» Directions for this task
Lines from the first one down to the one containing "(Z.of_nat (length X) <" in the data below are the only ones needed; please return them exactly, both ends included.

» Material for the task
(** C10, with the iteration count it needs: when the training set has fewer
    samples than the batch size (and at least one) and the network runs at
    least one iteration, the batch count is 0 and [fit] raises the
    [ValueError] of [np.array_split] in its first epoch, after shuffling
    and before any forward pass: the network is left as it was. *)
Theorem fit_raises_when_samples_do_not_fill_a_batch
    (self : MultilayerPerceptron.t) (X : np.matrix) (y : list Z) (g : rng) :
  0 < length X ->
  (Z.of_nat (length X) < MultilayerPerceptron.batch_size self)%Z ->
  (1 <= MultilayerPerceptron.n_iterations self)%Z ->
  length y = length X ->
  Z.quot (Z.of_nat (length X)) (MultilayerPerceptron.batch_size self) = 0%Z
  /\ MultilayerPerceptron.fit X y (self, g)
     = (Raise ValueError, (self, snd (shuffle g (np.arange (length X))))).
Proof.
  intros Hn Hb Hit Hy.
  assert (Hq : Z.quot (Z.of_nat (length X)) (MultilayerPerceptron.batch_size self) = 0%Z)
    by (apply Z.quot_small; lia).
  split; [exact Hq|].
  unfold MultilayerPerceptron.fit, bind at 1, get.
  destruct (Z.eqb_spec (MultilayerPerceptron.batch_size self) 0) as [E|_]; [lia|].
  rewrite Hq.
  destruct (Z.to_nat (MultilayerPerceptron.n_iterations self)) as [|k] eqn:Ek; [lia|].
  cbn [MultilayerPerceptron.epochs]. unfold bind at 1.
  unfold MultilayerPerceptron.epoch, bind at 1.
  destruct (shuffle_data_ok X (categorical_to_binary y) self g) as (X_ & y_ & E & _).
  { rewrite categorical_to_binary_rows. exact Hy. }
  rewrite E. reflexivity.
Qed.

(** Shuffling and cutting: for a batch size between 1 and the number of
    samples, the shuffled data is a permutation of the data, the index
    array is cut into consecutive splits, and the rows taken split by split
    are the shuffled data. *)
Lemma shuffled_splits (batch_size : Z) (X y : np.matrix) (s : MultilayerPerceptron.t * rng) :
  (0 < batch_size)%Z ->
  (batch_size <= Z.of_nat (length X))%Z ->
  length y = length X ->
  let n := length X in
  let k := Z.to_nat (Z.of_nat n / batch_size) in
  exists X_ y_ splits X_batches y_batches s1,
    MultilayerPerceptron.shuffle_data X y s = (Ok (X_, y_), s1)
    /\ Permutation X_ X
    /\ np.array_split (np.arange n) (Z.quot (Z.of_nat n) batch_size) = Ok splits
    /\ length splits = k
    /\ concat splits = np.arange n
    /\ map (@length nat) splits = repeat (S (n / k)) (n mod k) ++ repeat (n / k) (k - n mod k)
    /\ (forall i, i < n ->
          exists j, (j < length splits /\ In i (nth j splits []))
                    /\ forall j', In i (nth j' splits []) -> j' = j)
    /\ sequence (map (np.take X_) splits) = Ok X_batches
    /\ sequence (map (np.take y_) splits) = Ok y_batches
    /\ concat X_batches = X_
    /\ concat y_batches = y_.
Proof.
  intros Hb Hn Hy n k. destruct s as [self g].
  destruct (shuffle_data_ok X y self g Hy) as (X_ & y_ & E & HP & HlX & Hly).
  rewrite Z.quot_div_nonneg by lia.
  assert (Hk : (0 < Z.of_nat n / batch_size)%Z).
  { apply Z.div_str_pos. unfold n. lia. }
  destruct (array_split_ok (np.arange n) Hk) as (Es & Hlen & Hcat & Hsizes).
  unfold np.arange in Hsizes, Hlen, Hcat, Es. rewrite length_seq in *.
  fold (np.arange n) in *. fold k in Es, Hlen, Hcat, Hsizes.
  set (splits := np.split_sizes (np.arange n)
                   (repeat (S (n / k)) (n mod k) ++ repeat (n / k) (k - n mod k))) in *.
  assert (Hcat' : concat splits = np.arange (length X_)) by (rewrite HlX; exact Hcat).
  assert (Hcaty : concat splits = np.arange (length y_)) by (rewrite Hly; exact Hcat).
  destruct (take_pieces X_ [] splits Hcat') as (Et & Hct).
  destruct (take_pieces y_ [] splits Hcaty) as (Ety & Hcty).
  exists X_, y_, splits, (map (map (fun i => nth i X_ [])) splits),
    (map (map (fun i => nth i y_ [])) splits), (self, snd (shuffle g (np.arange (length X)))).
  repeat split; try assumption.
  intros i Hi.
  assert (Hin : In i (concat splits)).
  { rewrite Hcat. unfold np.arange. apply in_seq. lia. }
  destruct (concat_In_piece _ _ Hin) as (j & Hj & Hij).
  exists j. split; [now split|].
  intros j' Hij'. apply (concat_NoDup_unique splits i); try assumption.
  rewrite Hcat. apply seq_NoDup.
Qed.
(** The function leaves its result in [_aggregate_npatlas.merged]; here it
    returns it, and the caller passes it on. *)
Definition _aggregate_npatlas (table npatlas : frame) (col prefix : string)
    : option frame :=
  agg ← npatlas2 npatlas prefix;
  merge_left table agg (col +:+ "_no_stereo") (prefix +:+ npatlas_key).

Definition mibig2 (mibig : frame) (prefix : string) : option frame :=
  add_prefix prefix <$> groupby_agg mibig_key mibig_fields mibig.

Definition _aggregate_mibig (table mibig : frame) (col prefix : string)
    : option frame :=
  agg ← mibig2 mibig prefix;
  merge_left table agg (col +:+ "_no_stereo") (prefix +:+ mibig_key).

(** ** MSI level of the microbial annotation *)

Definition YES : value := Str "YES".

(** The cells tested, in order, by the [if] / [elif] chain of each level. *)
Definition level_2_evidence : list string :=
  ["GNPS_LIB_NPA_compound_id"; "GNPS_LIBA_NPA_compound_id";
   "GNPS_LIB_MIBIG_mibig_accession"; "GNPS_LIBA_MIBIG_mibig_accession"].
Definition level_3_evidence : list string :=
  ["DEREP_NPA_compound_id"; "DEREP+_NPA_compound_id";
   "DEREP_MIBIG_mibig_accession"; "DEREP+_MIBIG_mibig_accession"].
Definition level_4_evidence : list string :=
  ["CSI_NPA_compound_id"; "CSI_MIBIG_mibig_accession"].
Definition level_2_3_evidence : list string :=
  ["GNPS_LIB_NPA_compound_id"; "GNPS_LIBA_NPA_compound_id";
   "DEREP_NPA_compound_id"; "DEREP+_NPA_compound_id";
   "GNPS_LIB_MIBIG_mibig_accession"; "GNPS_LIBA_MIBIG_mibig_accession";
   "DEREP_MIBIG_mibig_accession"; "DEREP+_MIBIG_mibig_accession"].
Definition level_2_3_4_evidence : list string :=
  ["GNPS_LIB_NPA_compound_id"; "GNPS_LIBA_NPA_compound_id";
   "DEREP_NPA_compound_id"; "DEREP+_NPA_compound_id"; "CSI_NPA_compound_id";
   "GNPS_LIB_MIBIG_mibig_accession"; "GNPS_LIBA_MIBIG_mibig_accession";
   "DEREP_MIBIG_mibig_accession"; "DEREP+_MIBIG_mibig_accession";
   "CSI_MIBIG_mibig_accession"].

» Task response
(** C10, with the iteration count it needs: when the training set has fewer
    samples than the batch size (and at least one) and the network runs at
    least one iteration, the batch count is 0 and [fit] raises the
    [ValueError] of [np.array_split] in its first epoch, after shuffling
    and before any forward pass: the network is left as it was. *)
Theorem fit_raises_when_samples_do_not_fill_a_batch
    (self : MultilayerPerceptron.t) (X : np.matrix) (y : list Z) (g : rng) :
  0 < length X ->
  (Z.of_nat (length X) < MultilayerPerceptron.batch_size self)%Z ->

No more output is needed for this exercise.